From the Wesleyan Theological Journal, Spring 2002.

Reviews:

    One of the ironies of the Stone-Campbell movement is that many of its advocates have recently found themselves serving as the great defenders of certain tenets of modern philosophy. This irony is not lost on Allen and Swick, who suggest that this strange loyalty stems from a fateful decision a century and a half ago when pivotal figures in the movement took the churches down a path so committed to the "dirt philosophy" of Locke and Bacon that it unwittingly eclipsed the movement's commitment to biblical doctrine, especially with regard to the role of the Holy Spirit. The authors retrace that path, showing that the movement could have taken-and might once again take-a different path, one both more biblical and more open to the work that the Spirit of God desires to do in our lives. A must-read for all those in the Stone-Campbell movement who have long desired to welcome the Spirit back into the churches.

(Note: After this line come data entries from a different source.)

(* ===== verification/ProcessOps.v ===== *)
(** * Process operations

    The operations of [kernel/src/process] on the whole machine: the scheduler
    and its CPUs, the process table, and the memory with its page tables.

    [waitpid] and [process_join] call the scheduler's blocking join in the
    middle: each is given as the part before the call, which ends with the
    thread to join, and the part after it, which starts with the result.  The
    publication callback of a user spawn runs under the process-table lock,
    which the scheduler does not take, so it is given as the table update that
    follows the spawn.  [s] is the mounted file system, [reserve n] whether the
    heap grants room for [n] elements, [minimal_parse] the ELF crate. *)

From stdpp Require Import gmap.
From S2P Require Import Prelude Types Wait Context Vm Sched World Transition Handoff MemMap FrameAlloc PageTable PhysMem AddressSpace.
From S2P Require Import UserCopy UserImage Ramfs PathRes FdTable ExecStack Staging Process.
#[local] Open Scope Z_scope.

Record Kernel := mkKernel { k_world : World; k_procs : ProcessTable; k_mmu : Mmu }.
Abbreviation P := (M Kernel).

Definition on_procs {A} (m : PT A) : P A :=
  λ k, match m (k_procs k) with Done (a, t) => Done (a, mkKernel (k_world k) t (k_mmu k)) | Panic why => Panic why end.
Definition on_mmu {A} (m : K A) : P A :=
  λ k, match m (k_mmu k) with Done (a, mm) => Done (a, mkKernel (k_world k) (k_procs k) mm) | Panic why => Panic why end.

(** ** Errors *)

Definition spawn_errno (e : SpawnError) : Errno :=
  match e with
  | NoThreadSlots | NoStackSlots => EAGAIN
  | SchedulerNotInitialized | InvalidCpuAffinity | CpuOffline | UserThreadMustBeJoinable => EINVAL
  end.

Definition fork_errno (e : ProcessError) : Errno :=
  match e with
  | PNoProcessSlots => EAGAIN | POutOfFrames => ENOMEM | PVm e => fork_vm_errno e | PSpawn _ => EAGAIN
  | PInvalidProcess => EINVAL | PElf _ | PInitramfs _ => ENOEXEC
  end.

Section ops.
Context (E : Env) (s : FsState) (reserve : nat → bool) (minimal_parse : list Z → option ElfFile).

(** The user root in the executing CPU's TTBR0: the one the CPU has installed,
    or none. *)
Definition user_ttbr0 (w : World) : Z :=
  match w_vm w !! e_cpu E with
  | Some u => if installed u =? NO_ACTIVE_USER_ROOT then 0 else installed u
  | None => 0
  end.

(** The scheduler activates and clears address spaces, which writes TTBR0. *)
Definition on_world {A} (m : W A) : P A :=
  λ k, match m (k_world k) with
       | Done (a, w) => Done (a, mkKernel w (k_procs k) (set_mm_ttbr0 (user_ttbr0 w) (k_mmu k)))
       | Panic why => Panic why
       end.

(** ** The current process *)

Definition current_process_id : P (option ProcessId) :=
  thread ← on_world (current_thread E);
  match thread with
  | None => mret None
  | Some thread => on_procs (reads (λ t, process_for_thread t thread))
  end.

Definition current_user_stack : W (option OwnedUserStack) :=
  current ← current_thread E;
  match current with
  | None => mret None
  | Some current => t ← with_sched (λ s, thread_at s (tid_index current)); mret (ur_stack <$> t_user t)
  end.

Definition set_current_pending_fork_cpu (cpu : option CpuId) : P bool :=
  pid ← current_process_id;
  match pid with
  | None => mret false
  | Some pid => on_procs (request_fork_cpu pid cpu)
  end.

(** [vm::destroy_user_address_space] *)
Definition vm_destroy_user_address_space (aspace : AddressSpaceId) : P (unit + VmError) :=
  active ← gets (λ k, existsb (λ c, (installed c =? root_pa aspace)%Z) (w_vm (k_world k)));
  if active : bool then mret (inr ActiveAddressSpace) else on_mmu (destroy_staged_user_address_space (root_pa aspace)).

Definition cleanup_process_image_resources (resources : ProcessImageResources) : P unit :=
  match im_user_image resources with Some image => on_mmu (free_loaded_segments image) | None => mret tt end;;
  match im_address_space resources with
  | Some aspace => _ ← vm_destroy_user_address_space aspace; mret tt
  | None => mret tt
  end.

(** ** Fork *)

Definition scheduler_online (cpu : CpuId) : P bool :=
  gets (λ k, match cpus (w_sched (k_world k)) !! cpu with Some c => cs_online c | None => false end).

Definition set_fork_affinity_current (raw_cpu : Z) : P (unit + Errno) :=
  pending ←? (if raw_cpu =? -1 then mret (inl None)
              else if raw_cpu <? -1 then mret (inr EINVAL)
              else match CpuId_from_index (Z.to_nat raw_cpu) with
                   | None => mret (inr EINVAL)
                   | Some cpu =>
                       online ← scheduler_online cpu;
                       if bool_decide (e_registered E ≤ cpu)%nat || negb online then mret (inr EINVAL) else mret (inl (Some cpu))
                   end);
  done ← set_current_pending_fork_cpu pending;
  mret (if done : bool then inl tt else inr EINVAL).

Record ForkSnapshot := mkForkSnapshot {
  fk_parent_pid : ProcessId; fk_user_image : UserElfImage; fk_stack : OwnedUserStack;
  fk_fds : FdTable; fk_cwd_dir : nat; fk_child_owner_cpu : CpuId
}.

Definition fork_snapshot_current : P (ForkSnapshot + Errno) :=
  pid ← current_process_id;
  match pid with
  | None => mret (inr EINVAL)
  | Some parent_pid =>
      stack ← on_world current_user_stack;
      match stack with
      | None => mret (inr EINVAL)
      | Some stack =>
          on_procs (slot_or parent_pid (mret (inr EINVAL)) (λ p,
          match im_user_image (rs_image (pr_resources p)), pf_cwd_dir (rs_files (pr_resources p)) with
          | None, _ | Some _, None => mret (inr EINVAL)
          | Some user_image, Some cwd_dir =>
              cpu ← reads (λ _, next_child_cpu p);
              mret (inl (mkForkSnapshot parent_pid user_image stack (pf_fds (rs_files (pr_resources p))) cwd_dir cpu))
          end))
      end
  end.

(** The address space, the image and the stack of the child, as far as they
    could be built. *)
Definition clone_process (snapshot : ForkSnapshot) : K ((Z * UserElfImage * OwnedUserStack) + (option Z * option UserElfImage * Errno)) :=
  r ← map_error fork_vm_errno vm_create_user_address_space;
  match r with
  | inr e => mret (inr (None, None, e))
  | inl aspace =>
      r ← clone_user_image reserve (fk_user_image snapshot) aspace;
      match r with
      | inr e => mret (inr (Some aspace, None, e))
      | inl image =>
          r ← map_error fork_vm_errno (user_stack_clone_into (fk_stack snapshot) aspace);
          mret (match r with inr e => inr (Some aspace, Some image, e) | inl stack => inl (aspace, image, stack) end)
      end
  end.

(** The cleanup of a failed fork: what was built and not attached, and what was
    attached to the child. *)
Definition drop_fork (child_pid : ProcessId) (aspace : option Z) (image : option UserElfImage) (stack : option OwnedUserStack) : P unit :=
  attached ← on_procs (take_process_image_resources child_pid);
  match image, im_user_image attached with
  | Some image, _ | None, Some image => on_mmu (free_loaded_segments image)
  | None, None => mret tt
  end;;
  match stack with Some stack => on_mmu (user_stack_drop stack) | None => mret tt end;;
  match im_address_space attached, aspace with
  | Some aspace, _ => _ ← vm_destroy_user_address_space aspace; mret tt
  | None, Some aspace => _ ← on_mmu (destroy_staged_user_address_space aspace); mret tt
  | None, None => mret tt
  end;;
  on_procs (free_process_slot child_pid).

--Dr. Philip Kenneson, Professor of Theology, Milligan College, Johnson City, TN

"Postmoderns yearn for genuine spirituality. Are Churches of Christ prepared to respond to this cultural search? Building on Allen's earlier book, The Cruciform Church, this book recalls a missed opportunity in the 1850s, and then calls present-day churches to reconsider that road in the context of postmodern yearnings for authentic relationships. This is the first work to robustly explore the meanings of Trinitarian theology for Spirituality in Churches of Christ."
--John Mark Hicks, Professor of Theology, Lipscomb University, Nashville, TN; author of Yet Will I Trust Him: Understanding God in a World of Suffering (1999).
"The authors, Allen and Swick, address a problem which evangelicals at large face. We have bought into the modern project and lusted after greater rational certainty than we have a right to. As a result, we have also fostered a somewhat Spirit-less kind of religion. This book indicates the way of healing and balance."
--Clark Pinnock, Professor of Theology, Hamilton Divinity College, Ontario, Canada; author of Flame of Love: A Theology of the Holy Spirit (InterVarsity, 1996)
"One result of 'modern' thinking, with its emphasis on intellect and human autonomy, was the creation of a 'brass heaven' separating God from his creation. The rise of 'postmodernism' has seen the collapse of the "brass heaven" and a reawakening to Spiritual realities. Churches of Christ stand today at this crossroads-150 years after our forefathers chose the wrong trail. The authors of this book call us to relationship with the Living God-Father, Son and Holy Spirit-in place of barrenness, boredom and isolation."
--Edward Fudge, co-author of Two Views of Hell (InterVarsity, 2000) and editor of GracEmail; attorney in Houston, Texas
"In an age marked by loneliness, estrangement and the vacuous "spiritualities" that are increasingly offered to fill that void, Allen and Swick offer us much-needed wisdom as they urge us to recover a biblical Spirituality rooted in the triune nature of God. They offer us not only a fully biblical view of God's relational nature, but also an equally biblical view of humans as relational beings, created in the image of God. These pages will be of enormous benefit to anyone seeking to discern the contours of a contemporary biblical Spirituality."
--Philip Kenneson, Professor of Theology, Milligan College; co-author of Selling Out the Church: The Dangers of Church Marketing (Abingdon, 1997)

About the authors:

C. LEONARD ALLEN is the author of The Cruciform Church: Becoming a Cross-Shaped People in a Secular World,Distant Voices: Discovering a Forgotten Past for a Changing Church, and other books. His book have been translated into Portugese, Korean, and Japanese. He holds a Ph.D. in Christian Thought from the University of Iowa, School of Religion, and presently serves as a professor at Biola University, La Mirada, CA.

DANNY GRAY SWICK is a Ph.D. candidate in Systematic Philosophy at the Institute for Christian Studies, Toronto, Canada. He has served as a Christian educator and presently ministers with the Homewood Church of Christ, Birmingham, AL.